### What needs to be done
Beginning at the line that contains "(misbehaviourAt (mkHeight 1 95) 70) (misbehaviourAt" and ending at the last line of the records below, retype each line exactly and add nothing.

### Records for processing
(** X15: the store keys of the upgrade module do not collide: no key made
    of [DoneByte] and a plan name is the plan key or the key of the
    upgraded client, these two differ, and none of the three is a prefix of
    another of them. *)
Theorem X15_upgrade_keys_do_not_collide (name : list Byte.byte) :
  UpgradeKeys.DoneByte :: name <> UpgradeKeys.PlanKey
  /\ UpgradeKeys.DoneByte :: name <> UpgradeKeys.UpgradedClientKey
  /\ UpgradeKeys.PlanKey <> UpgradeKeys.UpgradedClientKey
  /\ UpgradeKeys.isPrefix UpgradeKeys.PlanKey UpgradeKeys.UpgradedClientKey = false
  /\ UpgradeKeys.isPrefix UpgradeKeys.UpgradedClientKey UpgradeKeys.PlanKey = false
  /\ UpgradeKeys.isPrefix UpgradeKeys.PlanKey (UpgradeKeys.DoneByte :: name) = false
  /\ UpgradeKeys.isPrefix UpgradeKeys.UpgradedClientKey
       (UpgradeKeys.DoneByte :: name) = false.
Proof.
  repeat split; try reflexivity; intros Heq; discriminate Heq.
Qed.

Section FrozenHeightLemmas.
Context `{Collaborators}.

(** The verdict of the per-header check reads three fields of the client
    state: the unbonding period, the chain identifier and the trust
    level. *)
Lemma run_checkMisbehaviourHeader_fields
    (f f' : Frame) (consState : ConsensusState) (header : Header) (now : Time) :
  UnbondingPeriod (cs_local f) = UnbondingPeriod (cs_local f') ->
  ChainId (cs_local f) = ChainId (cs_local f') ->
  TrustLevel (cs_local f) = TrustLevel (cs_local f') ->
  snd (run_checkMisbehaviourHeader f consState header now)
    = snd (run_checkMisbehaviourHeader f' consState header now).
Proof.
  intros Hu Hc Ht. rewrite !checkMisbehaviourHeader_unfold. cbv zeta.
  unfold verifiedChainID, GetChainID. rewrite Hu, Hc, Ht.
  destruct (ValidatorSetFromProto (TrustedValidators header)); [reflexivity |].
  destruct (CommitFromProto (Commit header)); [reflexivity |].
  destruct (checkTrustedHeader header consState); [reflexivity |].
  destruct (Time_Sub now (Timestamp consState) >=? UnbondingPeriod (cs_local f'));
    reflexivity.
Qed.

Lemma verifyBoth_result
    (f : Frame) (ctx : SdkContext) (m : Misbehaviour)
    (consState1 consState2 : ConsensusState) :
  snd (verifyBoth f ctx m consState1 consState2) =
  match snd (run_checkMisbehaviourHeader f consState1 (Header1 m) (BlockTime ctx)) with
  | Some err => (None, Some (Wrap err (MsgVerifyingHeaderFailed Header1Id)))
  | None =>
      match snd (run_checkMisbehaviourHeader f consState2 (Header2 m)
                   (BlockTime ctx)) with
      | Some err => (None, Some (Wrap err (MsgVerifyingHeaderFailed Header2Id)))
      | None => (Some (set_FrozenHeight (Misbehaviour_GetHeight m) (cs_local f)), None)
      end
  end.
Proof.
  unfold verifyBoth. cbv zeta.
  destruct (checkMisbehaviourHeader_frame f consState1 (Header1 m) (BlockTime ctx))
    as [Hcs1 _].
  set (r1 := run_checkMisbehaviourHeader f consState1 (Header1 m) (BlockTime ctx)) in *.
  destruct (snd r1); [reflexivity |].
  rewrite <- (run_checkMisbehaviourHeader_verdict (fst r1) f _ _ _ Hcs1).
  destruct (checkMisbehaviourHeader_frame (fst r1) consState2 (Header2 m)
              (BlockTime ctx)) as [Hcs2 _].
  set (r2 := run_checkMisbehaviourHeader (fst r1) consState2 (Header2 m)
               (BlockTime ctx)) in *.
  destruct (snd r2); [reflexivity |].
  cbn [snd cs_local]. rewrite Hcs2, Hcs1. reflexivity.
Qed.

End FrozenHeightLemmas.

Section ExtrasOnState.
Context `{Collaborators}.

(** X16: the frozen height of the client only matters for the frozen test:
    on two client states that differ in their frozen height alone and that
    both pass the frozen test for a misbehaviour, the call returns the same
    result; a client frozen above the misbehaviour ends in the state in
    which a client that was never frozen ends. *)
Theorem X16_frozen_height_only_in_frozen_test
    (cs : ClientState) (h0 : Height) (ctx : SdkContext) (cdc : BinaryMarshaler)
    (clientStore : KVStore) (m : Misbehaviour) :
  IsFrozen cs && Height_LTE (FrozenHeight cs) (Misbehaviour_GetHeight m) = false ->
  IsFrozen (set_FrozenHeight h0 cs)
    && Height_LTE h0 (Misbehaviour_GetHeight m) = false ->
  snd (CheckMisbehaviourAndUpdateState (set_FrozenHeight h0 cs) ctx cdc clientStore
         (TendermintMisbehaviour m))
  = snd (CheckMisbehaviourAndUpdateState cs ctx cdc clientStore
           (TendermintMisbehaviour m)).
Proof.
  intros Hguard Hguard'.
  rewrite !CheckMisbehaviourAndUpdateState_unfold. cbv zeta.
  rewrite set_FrozenHeight_FrozenHeight, Hguard, Hguard'.
  destruct (GetConsensusState clientStore cdc (TrustedHeight (Header1 m)))
    as [e1 | c1]; [reflexivity |].
  destruct (GetConsensusState clientStore cdc (TrustedHeight (Header2 m)))
    as [e2 | c2]; [reflexivity |].
  assert (Hage : ageBlocks (set_FrozenHeight h0 cs) m = ageBlocks cs m)
    by reflexivity.
  rewrite Hage.
  destruct (tooOld (ConsensusParams ctx)
              (Time_Sub (BlockTime ctx) (Misbehaviour_GetTime m)) (ageBlocks cs m));
    [reflexivity |].
  rewrite !verifyBoth_result.
  match goal with
  | |- context [run_checkMisbehaviourHeader ?fa _ (Header1 m) _] =>
      match goal with
      | |- _ = match snd (run_checkMisbehaviourHeader ?fb _ (Header1 m) _) with
                 | _ => _ end =>
          rewrite (run_checkMisbehaviourHeader_fields fa fb c1 (Header1 m))
            by reflexivity;
          rewrite (run_checkMisbehaviourHeader_fields fa fb c2 (Header2 m))
            by reflexivity
      end
  end.
  reflexivity.
Qed.

(** X17: the per-header check reports a malformed or mismatched header as
    such at any time, also past the unbonding period: a trusted validator
    set that does not decode gives the decoder's error, wrapped, and the
    commit is not decoded; a commit that does not decode gives its
    decoder's error, wrapped, and the trusted fields are not compared; a
    mismatch of the trusted fields gives the error of that comparison as it
    is, without a wrap, and the commit is not verified. *)
Theorem X17_malformed_header_reported_first
    (f : Frame) (consState : ConsensusState) (header : Header) (now : Time)
    (err : Error) :
  let r := run_checkMisbehaviourHeader f consState header now in
  (ValidatorSetFromProto (TrustedValidators header) = inl err ->
     r = (mkFrame _ (cs_local f)
            (events f ++ [EvCheckMisbehaviourHeader consState header;
                          EvValidatorSetFromProto]),
          Some (Wrap err MsgNotValidatorSet)))
  /\ (forall valset,
        ValidatorSetFromProto (TrustedValidators header) = inr valset ->
        CommitFromProto (Commit header) = inl err ->
        r = (mkFrame _ (cs_local f)
               (events f ++ [EvCheckMisbehaviourHeader consState header;
                             EvValidatorSetFromProto; EvCommitFromProto]),
             Some (Wrap err MsgNotCommit)))
  /\ (forall valset commit,
        ValidatorSetFromProto (TrustedValidators header) = inr valset ->
        CommitFromProto (Commit header) = inr commit ->
        checkTrustedHeader header consState = Some err ->
        r = (mkFrame _ (cs_local f)
               (events f ++ [EvCheckMisbehaviourHeader consState header;
                             EvValidatorSetFromProto; EvCommitFromProto;
                             EvCheckTrustedHeader]),
             Some err)).
Proof.
  intros r. subst r. rewrite checkMisbehaviourHeader_unfold. cbv zeta.
  split; [| split].
  - intros Hv. rewrite Hv. reflexivity.
  - intros valset Hv Hc. rewrite Hv, Hc, <- app_assoc. reflexivity.
  - intros valset commit Hv Hc Ht. rewrite Hv, Hc, Ht, <- app_assoc. reflexivity.
Qed.

End ExtrasOnState.

(** * The further theorems on the instance [Sim] *)

Import SimCases.

(** The store is empty: the first lookup fails and ends the call. *)
Lemma X6_witness :
  CheckMisbehaviourAndUpdateState client lateCtx tt emptyStore
    (TendermintMisbehaviour (misbehaviourAt (mkHeight 1 95) 70))
  = (mkFrame _ client [EvGetConsensusState (mkHeight 1 90)],
     (None, Some (Wrap (ErrCollaborator "consensus state not found")
                    (MsgNoTrustedConsensusState Header1Id)))).
Proof.
  destruct (X6_missing_trusted_consensus_state (H0 := collaborators)
              client lateCtx tt emptyStore (misbehaviourAt (mkHeight 1 95) 70)
              (ErrCollaborator "consensus state not found") eq_refl)
    as [Hfirst _].
  exact (proj1 (Hfirst eq_refl)).
Defined.

(** The first commit is signed by 60 of 100, the second by 70. *)
Lemma X7_witness :
  snd (CheckMisbehaviourAndUpdateState client ctx tt store
         (TendermintMisbehaviour
            (misbehaviourTrusting (mkHeight 1 90) (mkHeight 1 90) 60 70)))
  = (None,
     Some (Wrap (Wrap ErrInvalidMisbehaviour
                   (MsgTooMuchChange
                      (ErrCollaborator "insufficient trusted voting power")))
             (MsgVerifyingHeaderFailed Header1Id))).
Proof.
  destruct (X7_first_failing_header_reported (H0 := collaborators)
              client ctx tt store
              (misbehaviourTrusting (mkHeight 1 90) (mkHeight 1 90) 60 70)
              trusted trusted
              (Wrap ErrInvalidMisbehaviour
                 (MsgTooMuchChange
                    (ErrCollaborator "insufficient trusted voting power")))
              eq_refl eq_refl eq_refl eq_refl)
    as [Hfirst _].
  rewrite (Hfirst eq_refl). reflexivity.
Defined.

Lemma X8_witness :
  isWrapped
    (Wrap (Wrap ErrInvalidMisbehaviour
             (MsgTooMuchChange
                (ErrCollaborator "insufficient trusted voting power")))
       (MsgVerifyingHeaderFailed Header1Id)) = true.
Proof.
  exact (X8_errors_are_wrapped (H0 := collaborators) client ctx tt store
           (TendermintMisbehaviour (misbehaviourAt (mkHeight 1 95) 60)) _ eq_refl).
Defined.

(** The client of "testchain", which is not in version format. *)
Lemma X9_witness :
  IsEpochFormat (GetChainID plainClient) = false
  /\ snd (run_checkMisbehaviourHeader (emptyFrame plainClient) trusted
            (header (mkHeight 1 95) "testchain" 70) (BlockTime ctx)) = None
  /\ events (fst (run_checkMisbehaviourHeader (emptyFrame plainClient) trusted
                    (header (mkHeight 1 95) "testchain" 70) (BlockTime ctx)))
     = [EvCheckMisbehaviourHeader trusted (header (mkHeight 1 95) "testchain" 70);
        EvValidatorSetFromProto; EvCommitFromProto; EvCheckTrustedHeader;
        EvVerifyCommitLightTrusting "testchain"].
Proof.
  split; [reflexivity |].
  exact (X9_plain_chain_id_not_substituted (H0 := collaborators)
           (emptyFrame plainClient) trusted
           (header (mkHeight 1 95) "testchain" 70) (BlockTime ctx)
           100 ("testchain"%string, 70)
           eq_refl eq_refl eq_refl eq_refl eq_refl).
Defined.

(** The misbehaviour at (1, 95) freezes the client; submitted again, it is
    refused. *)
Lemma X10_witness :
  CheckMisbehaviourAndUpdateState (frozenAt (mkHeight 1 95)) ctx tt store
    (TendermintMisbehaviour (misbehaviourAt (mkHeight 1 95) 70))
  = (mkFrame _ (frozenAt (mkHeight 1 95)) [],
     (None, Some (Wrap ErrInvalidMisbehaviour
                    (MsgAlreadyFrozen (mkHeight 1 95) (mkHeight 1 95))))).
Proof.
  exact (X10_resubmission_rejected (H0 := collaborators)
           client (frozenAt (mkHeight 1 95)) ctx ctx tt tt store store
           (misbehaviourAt (mkHeight 1 95) 70) (misbehaviourAt (mkHeight 1 95) 70)
           eq_refl eq_refl eq_refl).
Defined.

### Your response
           (misbehaviourAt (mkHeight 1 95) 70) (misbehaviourAt (mkHeight 1 95) 70)
           eq_refl eq_refl eq_refl).
Defined.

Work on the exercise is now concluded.